Erfa confusion

Yesterday, I opened a new bottle of Erfa, 60 mg pills (exp 04/17). When I held them at a certain angle, I thought they looked different...darker and blotchy. Sure enough; I had a couple of older pills left (expiring in late 2014), and they are brighter in colour and not blotchy.

Erfa denies any reformulation, just confirms that they moved production from Belgium to Spain. If the formula is indeed unaltered, is it at all possible that new equipment could account for the change in appearance? So far, of course, I have not had time to notice any difference but, so far, Erfa has worked well. Unfortunately, I did not compare the batch I just finished (exp 01/16) with older ones but, since I never reacted to anything, I guess those pills looked like they always have...

For me, it would be a nightmare if it stopped working, as only Erfa and Armour are available in Belgium. In that case, I would have to resort to Thai NDT (or synthetic combo drug Novothyral as a last resort, although I tend to think that NDT is better at raising body temp than synthetics...).

I just don't understand WHY Erfa would not admit to any reformulation...?

Those of you who have had problems with Erfa, did they start with the darker (more beige/yellow) and blotchy pills?

4 Replies

  • The word 'reformulated' might mean the whole tablet. Whereas if the hormones (T4/T3 etc) remain the same but the fillers/binders slightly different would it be reformulated? Just a guess.

  • That is what happened to Armour, with the change in the cellulose-sucrose ratio...however, change in itself is not necessarily bad. I just cannot understand why Erfa cannot admit to it...there is no reason, IMHO, for the pills to look different if nothing did change...that is not to say that they are working less well. So far, they seem fine, but it's only my second day on the new batch.

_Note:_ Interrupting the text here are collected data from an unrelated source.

(** X17.  [Copy] of nil is nil and changes nothing; [Copy] of a pointer to
    no object panics; otherwise it allocates one new object, at an address
    that was not in use, with the fields of the old one, and changes no
    other object and no byte array.  The copy shows the same heartbeat and
    has the same [SignBytes] as the original. *)
Theorem Copy_new_object_same_fields (m : memory) :
  Copy None m = Some (None, m)
  ∧ (∀ l : loc, objects m !! l = None → Copy (Some l) m = None)
  ∧ ∀ (l : loc) hb, objects m !! l = Some hb →
      ∃ (l' : loc) m', Copy (Some l) m = Some (Some l', m')
        ∧ l' ≠ l ∧ objects m !! l' = None
        ∧ objects m' !! l' = Some hb
        ∧ (∀ k : loc, k ≠ l' → objects m' !! k = objects m !! k)
        ∧ arrays m' = arrays m
        ∧ snapshot m' (Some l') = snapshot m (Some l)
        ∧ ∀ c, SignBytes (snapshot m' (Some l')) c = SignBytes (snapshot m (Some l)) c.
Proof.
  split_and!; [done | by intros l H; unfold Copy; rewrite H |].
  intros l hb Hl. unfold Copy. rewrite Hl. simpl.
  set (l' := fresh (dom (objects m))).
  assert (objects m !! l' = None) as Hfresh.
  { apply not_elem_of_dom. apply is_fresh. }
  eexists _, _. split; [done|]. simpl.
  assert (snapshot {| objects := <[l' := hb]> (objects m); arrays := arrays m |} (Some l')
          = snapshot m (Some l)) as Hsnap.
  { unfold snapshot. simpl. rewrite lookup_insert_eq, Hl. simpl.
    by rewrite !(slice_bytes_same_arrays _ m) by done. }
  split_and!; try done.
  - intros ->. congruence.
  - apply lookup_insert_eq.
  - intros k Hk. by rewrite lookup_insert_ne.
  - intros c. exact (f_equal (λ x, SignBytes x c) Hsnap).
Qed.

Lemma Copy_new_object_same_fields_witness :
  ∃ (l' : loc) m', Copy (Some 0%nat) ex_memory = Some (Some l', m')
    ∧ l' ≠ 0%nat ∧ objects ex_memory !! l' = None
    ∧ objects m' !! l' = Some ex_ref
    ∧ (∀ k : loc, k ≠ l' → objects m' !! k = objects ex_memory !! k)
    ∧ arrays m' = arrays ex_memory
    ∧ snapshot m' (Some l') = snapshot ex_memory (Some 0%nat)
    ∧ ∀ c, SignBytes (snapshot m' (Some l')) c
           = SignBytes (snapshot ex_memory (Some 0%nat)) c.
Proof.
  apply (proj2 (proj2 (Copy_new_object_same_fields ex_memory)) 0%nat ex_ref).
  reflexivity.
Defined.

    A lot of the criticism, especially on STTM, has been about the "new" pills being much harder, or even impossible, to take sublingually. Since I have never taken thyroid medication that way, that is not a problem for me, as long as the pills continue to work. I chew Erfa up and, unlike Armour, it does taste sweet.

  • As far as I understand it, no thyroid hormone replacement pills are sublingual because the molecules are too large to be asorbed through our tongues, which means we may not always be getting the amount of 'hormones' we think we are taking.

    There was a problem about fifteen months ago with UK T3 and I didn't realise at first it was the T3 that was giving me symptoms I hadn't had before, as I had been taking it for a while and you assume it's something with you personally. When a question was asked on the forum, quite a few responded and I myself took notice of the batch number and when I switched to another T3 the symptoms went.These tablets were tested an found to be (I cannot remember actual phrase) o.k. but quite a few members switched. I don't know if they switched back again.

  • There is a picture of the new and old Erfa pills on this page :

    Quote :

    You stated in your announcement: There was no difference in concentration from one batch to the other. We did not change our formulation, suppliers nor our manufacturing technique. What is missing from that statement is that you have, in fact, stated to others than Erfa Thyroid did change the facility in which the pills are made. And as far as the “manufacturing technique”…patients clearly see a difference in the “new” batches. They are now slightly shinier, the indentations are deeper, and the new pills have a blotchy look that wasn’t there before.